A Small Contribution to Phobos

Sat Jun 1 22:58:24 PDT 2013

> For reference type ranges and input ranges which are not 
> forward ranges, this
> will consume the range and return nothing.

I originally wrote it to accept forward ranges and use save, but 
I wanted to make it as inclusive as possible. I guess I 
overlooked the case of ref ranges. As for ranges that aren't 
forward ranges, consider a simple input range.

struct InputRange
{
     int[] arr = [1, 2, 3, 4, 5];

     int front() { return arr.front; }

     bool empty() { return arr.empty; }

     void popFront() { return arr.popFront; }
}

writeln(isForwardRange!InputRange); //False

Range()
.each!(n => write(n, " "))
.map!(n => n * n)
.writeln;

This outputs 1 2 3 4 5 [1, 4, 9, 16, 25], so each is not 
returning an empty range. I believe this is because r in this 
case is a value type range, and the foreach loop makes a copy of 
it. This does still leave the problem of reference type ranges.

> Also, range-based
> functions should not be strict (i.e. not lazy) without good 
> reason. And I
> don't see much reason to make this strict.

It's not lazy because it's intended to perform some mutating or 
otherwise side-effectful operation. Map doesn't play well with 
side effects, partially because of its laziness. A very contrived 
example:

auto arr = [1, 2, 3, 4].map!(n => n.writeln); //Now what?

It's not clear now what to do with the result. You could try a 
for loop:

foreach (n; arr) n(); //Error: n cannot be of type void

But that doesn't work. A solution would be to modify the function 
you pass to map:

auto arr = [1, 2, 3, 4].map!((n) { n.writeln; return n; });

foreach (n; arr) {} //Prints 1 2 3 4

But that's both ugly and verbose. each also has the advantage of 
being able to return the original range (possibly modified), 
whereas map must return a MapResult due to its laziness, and you 
need that extra array call to bludgeon it into the correct form. 
each is also more efficient in that it doesn't need to return a 
copy of the data passed to it. It simply mutates it in-place.
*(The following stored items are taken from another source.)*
(** The swap asked for, with its outcome. *)
Definition try_swap_candidate (p : QuoteParams) (target : Address) (c : SwapCandidate)
    (amount_to_cover_usdc : f64)
    : res ExecutionClientError (option (QuoteParams * DecayingSwapOutcome)) :=
  let swap_amount_decimal :=
    if fleb (notional_value c) amount_to_cover_usdc then c_balance c
    else fdiv amount_to_cover_usdc (c_price c) in
  if fltb (fmul swap_amount_decimal (c_price c)) MIN_SWAP_QUOTE_AMOUNT then Ok None
  else
    let sp := mk_params (c_token c) target (convert_from_decimal (c_token c) swap_amount_decimal)
                (slippage_tolerance p) (increase_price_deviation p) (venue p) (params_source p) in
    match do_swap sp with
    | Ok (Some o) => Ok (Some (sp, o))
    | Ok None | Err _ => Ok None
    | Panic => Panic
    end.

Fixpoint cover_loop (p : QuoteParams) (target : Address) (remaining_amount_usdc : f64)
    (cs : list SwapCandidate)
    : res ExecutionClientError (list (QuoteParams * DecayingSwapOutcome)) :=
  match cs with
  | [] => Ok []
  | c :: rest =>
      if fltb remaining_amount_usdc MIN_SWAP_QUOTE_AMOUNT then Ok []
      else
        maybe ← try_swap_candidate p target c remaining_amount_usdc;
        match maybe with
        | None => cover_loop p target remaining_amount_usdc rest
        | Some (sp, o) =>
            _ ← sell_amount_decimal convert_to_decimal (out_quote o);
            bought ← map_err Parse (u256_try_into_u128 (out_buy_amount_actual o));
            let buy_amount_decimal := convert_to_decimal (buy_token (out_quote o)) bought in
            outs ← cover_loop p target (fsub remaining_amount_usdc buy_amount_decimal) rest;
            Ok ((sp, o) :: outs)
        end
  end.

Definition execute_swaps_into_target_token (p : QuoteParams) (target : Address)
    (amount_to_cover_usdc : f64) (excluded : list Address)
    : res ExecutionClientError (list (QuoteParams * DecayingSwapOutcome)) :=
  cs ← get_swap_candidates excluded;
  cover_loop p target (fmul amount_to_cover_usdc SWAP_TO_COVER_BUFFER) cs.

Definition try_swap_into_target_token (target_amount : f64) (p : QuoteParams)
    (exclude_tokens : list Address)
    : res ExecutionClientError (list (QuoteParams * DecayingSwapOutcome)) :=
  let target := to_token p in
  let excluded := exclude_tokens ++ [target] in
  current_balance ← get_erc20_balance target;
  if fgeb current_balance target_amount then Ok []
  else
    let amount_to_cover := fsub target_amount current_balance in
    price ← price_reporter target;
    let amount_to_cover_usdc := fmul amount_to_cover price in
    if fltb amount_to_cover_usdc MIN_SWAP_QUOTE_AMOUNT then Ok []
    else execute_swaps_into_target_token p target amount_to_cover_usdc excluded.

Fixpoint get_multi_swap_purchase_values (targets : list (Address * f64))
    : res ExecutionClientError (list (Address * f64)) :=
  match targets with
  | [] => Ok []
  | (t, target_balance) :: rest =>
      price ← price_reporter t;
      current_balance ← get_erc20_balance t;
      let purchase_amount := fmax (fsub target_balance current_balance) f0 in
      vs ← get_multi_swap_purchase_values rest;
      Ok ((t, fmul purchase_amount price) :: vs)
  end.

Definition buy_usdc_for_multi_swap (purchase_values : list (Address * f64))
    : res ExecutionClientError (list (QuoteParams * DecayingSwapOutcome)) :=
  let usdc_target_balance := foldl (fun s v => fadd s v.2) f0 purchase_values in
  if feqb usdc_target_balance f0 then Ok []
  else try_swap_into_target_token usdc_target_balance (default_params 0 usdc 0)
         (map fst purchase_values).

Definition buy_token_dollar_amount (t : Address) (purchase_value : f64)
    : res ExecutionClientError (option (QuoteParams * DecayingSwapOutcome)) :=
  let p := default_params usdc t (convert_from_decimal usdc purchase_value) in
  o ← do_swap p; Ok (option_map (fun o => (p, o)) o).

(** Errors of a purchase are logged. *)
Fixpoint buy_all (vs : list (Address * f64))
    : res ExecutionClientError (list (QuoteParams * DecayingSwapOutcome)) :=
  match vs with
  | [] => Ok []
  | (t, v) :: rest =>
      match buy_token_dollar_amount t (fmul v SWAP_TO_COVER_BUFFER) with
      | Ok (Some o) => outs ← buy_all rest; Ok (o :: outs)
      | Ok None | Err _ => buy_all rest
      | Panic => Panic
      end
  end.
Definition multi_swap_into_target_tokens (targets : list (Address * f64))
    : res ExecutionClientError (list (QuoteParams * DecayingSwapOutcome)) :=
  purchase_values ← get_multi_swap_purchase_values targets;
  outs ← buy_usdc_for_multi_swap purchase_values;
  let filtered := filter (fun v => fgtb v.2 f0 = true /\ v.1 <> usdc) purchase_values in
  bought ← buy_all filtered;
  Ok (outs ++ bought).

End Target.

(** *** Lemmas *)
Lemma insert_candidate_elem c d l : c ∈ insert_candidate d l -> c = d \/ c ∈ l.
Proof.
  induction l as [|e l IH]; cbn; [set_solver|]. destruct (fgtb _ _); set_solver.
Qed.
Lemma sort_candidates_elem c l : c ∈ sort_candidates l -> c ∈ l.
Proof.
  induction l as [|e l IH]; cbn; [done|]. intros [->|H]%insert_candidate_elem; set_solver.
Qed.
Lemma load_candidates_elem bal price c ts cs :
  load_candidates bal price ts = Ok cs -> c ∈ cs -> c_token c ∈ ts.
Proof.
  revert cs. induction ts as [|t ts IH]; cbn; intros cs H Hc; [injection H as <-; set_solver|].
  apply bind_Ok_inv in H as (b & _ & H). apply bind_Ok_inv in H as (p & _ & H).
  apply bind_Ok_inv in H as (cs' & Hl & [= <-]).
  apply elem_of_cons in Hc as [->|Hc]; [by left|right; eauto].
Qed.

Lemma cover_loop_params conv conv_from swap p target r cs outs sp o :
  cover_loop conv conv_from swap p target r cs = Ok outs -> (sp, o) ∈ outs ->
  to_token sp = target /\ exists c, c ∈ cs /\ from_token sp = c_token c.
Proof.
  revert r outs. induction cs as [|c cs IH]; cbn -[try_swap_candidate]; intros r outs H Hin.
  { injection H as <-. set_solver. }
  destruct (fltb r _); [injection H as <-; set_solver|].
  apply bind_Ok_inv in H as (maybe & Ht & H). destruct maybe as [[sp' o']|].
  - apply bind_Ok_inv in H as (? & _ & H). apply bind_Ok_inv in H as (b & _ & H).
    apply bind_Ok_inv in H as (outs' & Hl & [= <-]).
    apply elem_of_cons in Hin as [[= -> ->]|Hin].
    + unfold try_swap_candidate in Ht. destruct (fltb _ _); [done|].
      destruct (swap _) as [[o1|]| |]; try done. injection Ht as <- <-. cbn. set_solver.
    + destruct (IH _ _ Hl Hin) as (? & c' & ? & ?). split; [done|]. exists c'. set_solver.
  - destruct (IH _ _ H Hin) as (? & c' & ? & ?). split; [done|]. exists c'. set_solver.
Qed.

(** *** Selection *)
Section Selection.
Context (usdc : Address) (conv : Address -> Z -> f64) (side : bool).

Definition price_is (q : ExecutableQuote) (p : f64) : Prop :=
  get_price (E := ExecutionClientError) usdc conv (quote q) None = Ok p.
Definition good (q : ExecutableQuote) : Prop :=
  is_sell usdc (quote q) = side /\ exists p, price_is q p /\ non_nan p.
(** [b] is at least as good as [q]. *)
Definition beats (b q : ExecutableQuote) : Prop :=
  forall p pb, price_is q p -> price_is b pb -> (if side then fleb p pb else fleb pb p) = true.

Lemma price_is_inj q p p' : price_is q p -> price_is q p' -> p = p'.
Proof. unfold price_is. congruence. Qed.

Lemma beats_trans a b c : good b -> beats a b -> beats b c -> beats a c.
Proof.
  intros (_ & p & Hp & _) Hab Hbc pc pa Hc Ha.
  specialize (Hab p pa Hp Ha). specialize (Hbc pc p Hc Hp). destruct side; eauto using fleb_trans.
Qed.
Lemma beats_refl q : good q -> beats q q.
Proof.
  intros (_ & p & Hp & Hn) p1 p2 H1 H2.
  rewrite (price_is_inj _ _ _ H1 Hp), (price_is_inj _ _ _ H2 Hp). destruct side; by apply fleb_refl.
Qed.

(** The comparison of the loop decides which of two quotes is better. *)
Lemma better_beats q c p pc :
  good q -> good c -> price_is q p -> price_is c pc ->
  let sell := is_sell usdc (quote q) in
  if (sell && fgtb p pc) || (negb sell && fltb p pc) then beats q c else beats c q.
Proof.
  intros (Hside & p' & Hp' & Hn) (_ & pc' & Hpc' & Hnc) Hp Hpc. cbn zeta. rewrite Hside.
  rewrite (price_is_inj _ _ _ Hp' Hp) in Hn. rewrite (price_is_inj _ _ _ Hpc' Hpc) in Hnc.
  destruct ((side && _) || _) eqn:Eb; intros p1 p2 H1 H2.
  - rewrite (price_is_inj _ _ _ H1 Hpc), (price_is_inj _ _ _ H2 Hp).
    destruct side; cbn in Eb; rewrite ?orb_false_r in Eb; by apply fltb_fleb.
  - rewrite (price_is_inj _ _ _ H1 Hp), (price_is_inj _ _ _ H2 Hpc).
    destruct side; cbn in Eb; rewrite ?orb_false_r in Eb; by apply fltb_false_fleb.
Qed.

(** The result beats the current best and all the quotes to come. *)
Lemma select_best_beats l o b :
  Forall good l -> (forall c, o = Some c -> good c) ->
  select_best_quote usdc conv o l = Ok (Some b) ->
  (forall c, o = Some c -> beats b c) /\ forall q, q ∈ l -> beats b q.
Proof.
  intros Hl. revert o. induction Hl as [|q l Hq Hl IH]; intros o Ho Hsel; cbn in Hsel.
  { split; [|set_solver]. intros c ->. injection Hsel as <-. apply beats_refl. by apply Ho. }
  apply bind_Ok_inv in Hsel as (p & Hp & Hsel). destruct o as [c|].
  - apply bind_Ok_inv in Hsel as (pc & Hpc & Hsel). specialize (Ho c eq_refl).
    pose proof (better_beats q c p pc Hq Ho Hp Hpc) as Hb. cbn zeta in Hb.
    assert (Hgood : forall x, x = q \/ x = c -> forall y, Some x = Some y -> good y)
      by (intros x [-> | ->] y [= <-]; done).
    destruct (_ || _); [destruct (IH (Some q) (Hgood q ltac:(auto)) Hsel) as [Hc Hrest]
      |destruct (IH (Some c) (Hgood c ltac:(auto)) Hsel) as [Hc Hrest]];
      specialize (Hc _ eq_refl); split.
    + intros ? [= <-]. by apply (beats_trans b q c).
    + intros q' [->|Hin]%elem_of_cons; auto.
    + by intros ? [= <-].
    + intros q' [->|Hin]%elem_of_cons; [|auto]. by apply (beats_trans b c q).
  - assert (Hgood : forall y, Some q = Some y -> good y) by (intros y [= <-]; done).
    destruct (IH (Some q) Hgood Hsel) as [Hc Hrest]. split; [done|].
    intros q' [->|Hin]%elem_of_cons; auto.
Qed.
End Selection.

(** ** Theorems *)

(** Turns that always suffice: the size halves at most 128 times, with at most
    four exclusions between two decays, and the tolerance grows at most fourteen
    times. *)
Definition SWAP_FUEL : nat := 660.

(** C6. A decaying swap terminates whatever the market does, as long as the price
    of the token sold is never an infinity or NaN: at most [SWAP_FUEL] turns
    give its result. *)
Theorem swap_terminates usdc conv stable darkpool devs mkt p fuel :
  0 <= from_amount p -> conv (from_token p) 0 = f0 ->
  (forall j, price_finite (mkt j) (from_token p)) ->
  (SWAP_FUEL <= fuel)%nat ->
  is_Some (swap_immediate_decaying usdc conv stable darkpool devs fuel mkt p).
Proof.
  intros Ha Hc Hp Hf. unfold swap_immediate_decaying.
  destruct (Z.lt_ge_cases (from_amount p) (2 ^ 128)) as [Hlt|Hge].
  - apply (loop_terminates usdc conv stable darkpool devs mkt (from_token p) fuel 0 0); try done.
    + unfold loop_wf. cbn. split_and!; try lia. done.
    + unfold potential. cbn -[decays INCREASES Z.mul]. pose proof (decays_bound _ Hlt).
      unfold INCREASES, SWAP_FUEL in *. lia.
  - destruct fuel as [|fuel]; [unfold SWAP_FUEL in Hf; lia|]. cbn.
    destruct (turn_done usdc conv stable darkpool devs (mkt 0%nat) (loop_init p) Hc (Hp 0%nat)
      (or_intror Hge)) as (r & tr & ->). eauto.
Qed.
> Also, it's almost the same thing as map. Why not just use map? 
> The predicate can simply return the same value
> after it's operated on it.

See above. There are some cases where map is clunky to work with 
due to it being non-strict.

> If we did add this, I'd argue that transform is a better name, 
> but I'm still
> inclined to think that it's not worth adding.

I chose the name each because it's a common idiom in a couple of 
other languages (Javascript, Ruby and Rust off the top of my 
head), and because I think it underlines the fact that each is 
meant to perform side-effectful operations.
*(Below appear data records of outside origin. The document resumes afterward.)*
Lemma retry_slow now c ts :
  spaced SLOW_RETRY ts -> Forall (fun t => t + SLOW_RETRY <= now) ts ->
  (retry_connection now c ts).1 = map_err ExchangeConnection c /\
  spaced SLOW_RETRY (retry_connection now c ts).2 /\
  Forall (fun t => t <= now) (retry_connection now c ts).2.
Proof.
  intros Hs Hf. unfold retry_connection. cbn [fst snd]. set (P := fun t => _).
  assert (Hf' : Forall (fun t => t + SLOW_RETRY <= now) (filter P ts)).
  { apply Forall_forall. intros t [_ Ht]%list_elem_of_filter. rewrite Forall_forall in Hf. auto. }
  assert (Hs' : spaced SLOW_RETRY (filter P ts ++ [now]))
    by (apply spaced_snoc; [|done]; by apply spaced_filter).
  assert (Hle : Forall (fun t => t <= now) (filter P ts ++ [now])).
  { apply Forall_app. split; [|by repeat constructor].
    eapply Forall_impl; [exact Hf'|]. unfold SLOW_RETRY. cbn. lia. }
  split_and!; [|done..]. destruct (Nat.leb_spec MAX_CONN_RETRIES (length (filter P ts ++ [now])));
    [exfalso|done].
  destruct (filter P ts) as [|t l] eqn:E; [cbn in *; unfold MAX_CONN_RETRIES in *; lia|].
  assert (t ∈ filter P ts) as [Ht _]%list_elem_of_filter by (rewrite E; by left).
  pose proof (spaced_span SLOW_RETRY t (l ++ [now]) now ltac:(done) Hs' ltac:(set_solver) Hle) as Hspan.
  subst P. cbn in Ht. rewrite length_app in Hspan. cbn in *. rewrite length_app in *. cbn in *.
  unfold SLOW_RETRY, MAX_CONN_RETRY_WINDOW, MAX_CONN_RETRIES in *. lia.
Qed.
Lemma record_slow times ts :
  spaced SLOW_RETRY times -> spaced SLOW_RETRY ts ->
  Forall (fun t => Forall (fun u => t + SLOW_RETRY <= u) times) ts ->
  spaced SLOW_RETRY (record_retries times ts) /\
  forall u, Forall (fun t => t + SLOW_RETRY <= u) times -> Forall (fun t => t + SLOW_RETRY <= u) ts ->
    Forall (fun t => t + SLOW_RETRY <= u) (record_retries times ts).
Proof.
  revert ts. induction times as [|t times IH]; intros ts Hsp Hts Hf; [done|]. cbn.
  assert (H1 : Forall (fun v => v + SLOW_RETRY <= t) ts).
  { eapply Forall_impl; [exact Hf|]. intros v Hv. by apply Forall_inv in Hv. }
  destruct (retry_slow t (Err RateLimited) ts Hts H1) as (_ & Hs2 & Hle).
  pose proof (spaced_from SLOW_RETRY t times ltac:(done) Hsp) as Hfrom.
  destruct (IH (retry_connection t (Err RateLimited) ts).2 (spaced_tail _ _ _ Hsp) Hs2) as [HA HB].
  { eapply Forall_impl; [exact Hle|]. intros v Hv. eapply Forall_impl; [exact Hfrom|].
    intros u Hu. cbn in Hv, Hu |- *. lia. }
  split; [done|]. intros u [Hu Hu']%Forall_cons Hts'. apply HB; [done|].
  eapply Forall_impl; [exact Hle|]. cbn. lia.
Qed.

Lemma filter_filter_length (P Q : Z -> Prop) `{!forall x, Decision (P x)} `{!forall x, Decision (Q x)} l :
  (forall x, Q x -> P x) -> length (filter Q (filter P l)) = length (filter Q l).
Proof.
  intros HPQ. induction l as [|x l IH]; [done|]. rewrite (filter_cons P).
  destruct (decide (P x)); rewrite !filter_cons; destruct (decide (Q x)); cbn; naive_solver.
Qed.

(** The attempts fail quickly, with errors that are not rate limits. *)
Definition fails_fast (env : nat -> retry_env) : Prop :=
  forall i, 0 <= oversleep (env i) /\ 0 <= attempt_time (env i) /\
    attempt_time (env i) + oversleep (env (S i)) <= 2000 /\
    exists msg, attempt (env i) = Err (ConnectionHangup msg).

Lemma exhaust_fast env fuel : fails_fast env -> forall (k i : nat) (now : Z) prev (ts : list Z) (T0 : Z),
  (fuel + k = 15)%nat -> (0 < fuel)%nat -> is_rate_limit_error prev = false ->
  (k <= length (filter (fun t => T0 <= t)%Z ts))%nat ->
  T0 <= now + CONN_RETRY_DELAY + oversleep (env i) <= T0 + 4000 * Z.of_nat k ->
  exists e ts' now', exhaust_retries fuel env i now prev ts = Some (Err e, ts', now').
Proof.
  intros Hfast. induction fuel as [|fuel IH]; intros k i now prev ts T0 Hk Hpos Hp Hlen Hnow; [lia|].
  cbn -[CONN_RETRY_DELAY MAX_CONN_RETRIES Nat.leb]. rewrite Hp. set (now' := now + _ + _) in *.
  set (ts1 := filter (fun t => now' - t < MAX_CONN_RETRY_WINDOW) ts ++ [now']).
  assert (H1 : (S k <= length (filter (fun t => T0 <= t)%Z ts1))%nat).
  { subst ts1. rewrite filter_app, length_app.
    rewrite (filter_filter_length (fun t => now' - t < MAX_CONN_RETRY_WINDOW));
      [|unfold MAX_CONN_RETRY_WINDOW; lia].
    rewrite filter_cons. destruct (decide (T0 <= now')); [cbn|]; lia. }
  pose proof (length_filter (fun t => T0 <= t) ts1) as H2.
  destruct (Nat.leb_spec MAX_CONN_RETRIES (length ts1)) as [Hge|Hlt]; [eauto|].
  unfold MAX_CONN_RETRIES in Hlt.
  destruct (Hfast i) as (_ & _ & Ht & msg & ->). destruct (Hfast (S i)) as (Ho & _).
  destruct (Hfast i) as (_ & Ha & _). cbn [map_err].
  apply (IH (S k) (S i) _ _ _ T0); [lia|lia|done|done|]. unfold CONN_RETRY_DELAY. lia.
Qed.
End Retry.

(** ** price_stream_manager.rs: [manage_connection] *)
Section Connection.
(** The variables of the loop; the flag that keeps the log quiet is left out. *)
Record conn_state := mk_conn {
  last_price : option f64;
  last_exchange_update : Z;
  received_first_tick : bool;
  keepalive_delay : Z;
  heartbeat_delay : Z;
  subscribe_ack_deadline : Z;
}.
Definition conn_start (now : Z) : conn_state :=
  mk_conn None now false (now + KEEPALIVE_INTERVAL) (now + HEARTBEAT_INTERVAL)
    (now + SUBSCRIBE_ACK_TIMEOUT).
>> exhaust iterates a range until it is exhausted. It also has the
>> nice feature that if range.front is callable, exhaust will call
>> it upon each iteration.
>> 
>> Range exhaust(Range)(Range r)
>> if (isInputRange!(Unqual!Range))
>> {
>> 
>>      while (!r.empty)
>>      {
>>          r.front();
>>          r.popFront();
>>      }
>> 
>>      return r;
>> }
>> 
>> //Writes "www.dlang.org". x is an empty MapResult range.
>> auto x = "www.dlang.org"
>>           .map!((c) { c.write; return false; })
>>           .exhaust;
>> 
>> //Prints []
>> [1, 2, 3].exhaust.writeln;
>
> The callable bit won't work. It'll just call front. You'd have 
> to do something
> like
>
> static if(isCallable!(ElementType!R))
>     r.front()();

I was having some trouble with writing exhaust and forgot all 
about ElementType. I'll change that.

> Also, if front were pure, then calling it and doing nothing 
> with its return
> value would result in a compilation error. The same goes if the 
> element type
> is a pure callable.

Is this true for all pure functions? That seems like kind of 
strange behaviour to me, and doesn't really make sense given the 
definition of functional purity.

> And even if this did work exactly as you intended. I think
> that assuming that someone exhausting the range would would 
> what front returns
> to be called is a bad idea. Maybe they do, maybe they don't, 
> I'd expect that
> in most cases, they wouldn't. If that's what they want, they 
> can call map
> before calling exhaust.

I think the original reason that somebody wanted exhaust was 
because map is lazy and they wanted a function which could take 
the result of map and consume it while calling front each time. 
Otherwise, there wouldn't be much reason to have this, as there 
is takeNone and popFrontN.

> So, you want to have a function which you pass something 
> (including a range)
> and then returns that same value after calling some other 
> function? Does this
> really buy you much over just splitting up the expression - 
> you're already
> giving a multline example anyway.

It gives you the advantage of not having to split your UFCS chain 
up, which I personally find valuable, and I think other people 
would as well. I think it's quite similar to the various 
side-effectful monads in Haskell, which don't do anything with 
their argument other than return it, but perform some operation 
with side-effects in the process. I'll try to think up a better 
example for this, because I think it can be quite useful in 
certain circumstances.

> And I think that this is a perfect example of something that 
> should just be
> done with foreach anyway. Not to mention, if you're calling 
> very many
> functions, you're going to need to use multiple lines, in which 
> case chaining
> the functions like that doesn't buy you much. All you end up 
> doing is taking
> what would normally be a sequence of statements and turned it 
> into one
> multiline statement. I don't think that this buys us much, 
> especially when
> it's just calling one function which does nothing on any object 
> in the chain.

See above. I think there is quite a high value in not having to 
define extra variables and split up your UFCS chain halfway 
through, which which is somewhat obfuscatory, I think.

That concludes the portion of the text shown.